Life is good…life sucks. I live with these two conflicting realities daily. I suspect I am not alone. Today alone life sucked and life was grand all in the same 24-hour period.
To start with, the weather continues to be record-breakingly hot. And, now, we are having fires in the area which creates smoke and haze. For me, since I’m not asthmatic, this is not a problem, but the haze has been so heavy that even I am struggling to enjoy breathing when outside. In addition, I am having to run my air conditioner, which translates into higher electric bills for me. That part of life sucks.
But, I was awakened this morning by the sound, of all sounds, thunder! The crisp, loud boom and crackle of thunder followed by the loud pelting of summer rain on my back deck covering was a welcome sound. It was a warm summer morning rain that brought momentary refreshment to what has been an exceptionally stifling hot summer. That was grand!
Then, somehow, the son, decided he wanted to be argumentative. You see, today is the day my three older children left to go for two weeks with their dad. He, of course, had not cleaned up his room and therefore I woke him up earlier than the other children so he could get that taken care of before he left. Yes, I’m a mean mom. I do expect that my children participate in chores and duties around the house…and a fairly orderly bedroom (not perfect, but orderly) is part of the deal for me. So, of course, I awakened him far too early and he grumbled and complained. I had to really hold my ground with him, and since he was really working hard to tick me off (and nearly succeeding) I had to continue to remind myself, this too shall pass. Life at that moment sucked.
Then, suddenly, the dad arrives, all the kids are tumbling out the door with their possessions and stuff and the house is, at once, wonderfully silent and dreadfully vacant. Life sucked but it was also grand all in the same moment.
Later today, I was tasked with helping my second oldest find a swimsuit for vacation. Not an easy task at this time of the year since there is little to choose from in our neck of the woods and also since her dad places such strict requirements on her for her attire. Searching every store in town sucked.
But then, finding the right swimsuit, which we finally did, at 70% off, was grand!
Spending the evening completely alone, doing whatever I want, whenever I wanted, was absolutely grand.
Listening to the thunder and anticipating another summer storm (which has not yet materialized) was also grand.

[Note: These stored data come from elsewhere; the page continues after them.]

(** * Binary search over a sorted [int] array (algo/c/src/example.c)

    A shallow embedding of [binary_search] and of the demonstration
    [main], followed by the properties of the search.

    - C [int] values are mathematical integers ([Z]); every [int]
      operation of the source is checked against the 32-bit range, and a
      result outside it is the fault [SignedOverflow] (signed overflow is
      undefined in C, so no wrap-around is assumed).
    - The array object behind the parameter [arr] lives in the machine
      state ([mem]); reading outside it is the fault [OutOfBounds].
    - Standard output is the string [out] of the machine state.
    - The [while] loop is iterated by a fuel counter; running out of it is
      the fault [OutOfFuel], shown below never to happen with the fuel
      [binary_search] uses. *)

From Stdlib Require Import ZArith List Lia Bool String Ascii Sorted.
From Stdlib Require Import DecimalString.
Import ListNotations.

Local Open Scope Z_scope.

(** ** Machine integers *)

Module Int.

Definition bits : Z := 32.
Definition min_int : Z := - 2 ^ (bits - 1).
Definition max_int : Z := 2 ^ (bits - 1) - 1.

(** [z] is representable as an [int]. *)
Definition fits (z : Z) : bool := (min_int <=? z) && (z <=? max_int).

End Int.

(** ** Machine state, faults and the execution monad *)

Record state : Type := mkState {
  mem : list Z;      (* the array object [arr] points to *)
  out : string       (* what has been written to standard output *)
}.

Inductive fault : Type :=
| SignedOverflow
| OutOfBounds
| OutOfFuel.

Inductive result (A : Type) : Type :=
| Ok (a : A)
| Stuck (f : fault).

Arguments Ok {A} a.
Arguments Stuck {A} f.

Definition M (A : Type) : Type := state -> result (A * state).

Definition ret {A : Type} (a : A) : M A := fun st => Ok (a, st).

Definition bind {A B : Type} (c : M A) (k : A -> M B) : M B :=
  fun st =>
    match c st with
    | Ok (a, st') => k a st'
    | Stuck f => Stuck f
    end.

Definition stuck {A : Type} (f : fault) : M A := fun _ => Stuck f.

Declare Scope prog_scope.
Delimit Scope prog_scope with prog.
Notation "x <- c ;; k" := (bind c (fun x => k))
  (at level 61, c at next level, right associativity) : prog_scope.
Notation "c ;; k" := (bind c (fun _ => k))
  (at level 61, right associativity) : prog_scope.
Local Open Scope prog_scope.

(** An [int] result: the value when it is representable, a fault
    otherwise. *)
Definition checked (z : Z) : M Z :=
  if Int.fits z then ret z else stuck SignedOverflow.

(** [a + b], [a - b] and [a / b] on [int]; C division truncates toward
    zero ([Z.quot]). *)
Definition add (a b : Z) : M Z := checked (a + b).
Definition sub (a b : Z) : M Z := checked (a - b).
Definition div (a b : Z) : M Z := checked (Z.quot a b).

(** [xs[i]] for an integer index, [None] outside the sequence. *)
Definition index (xs : list Z) (i : Z) : option Z :=
  if i <? 0 then None else nth_error xs (Z.to_nat i).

Missing my kids is not so grand. In fact, it sucks. I walk past their empty (clean, but empty) rooms and I miss them so deeply it physically hurts. Definitely, a not-so-grand experience.
Life is grand…and yet it sucks…all at the same time. This is what makes up our human experience.
And, fortunately for me, today, I did not experience any of those really devastaing blows such as the announcement that a loved one has a terminal disease or that I do. I didn’t learn that my spouse was no longer in love with me and I did not walk into a number of other very real tragedies that other people in this world are currently experiencing. I’m thinking of my friend across the country who mourns the loss of his mother who recently passed. In light of this, I am grateful that my kids love me, they are healthy, I am in good health and of sound mind…well, okay…at least mostly sound mind. I am employed and able to provide for those I am responsible for. I must conclude that though I am uncomfortable with or don’t like parts of my life, for the most part I really have it pretty good.
Life today, for me, is more on the grand than the not-so-grand side. I’m grateful for that.
What side of life are you on and why?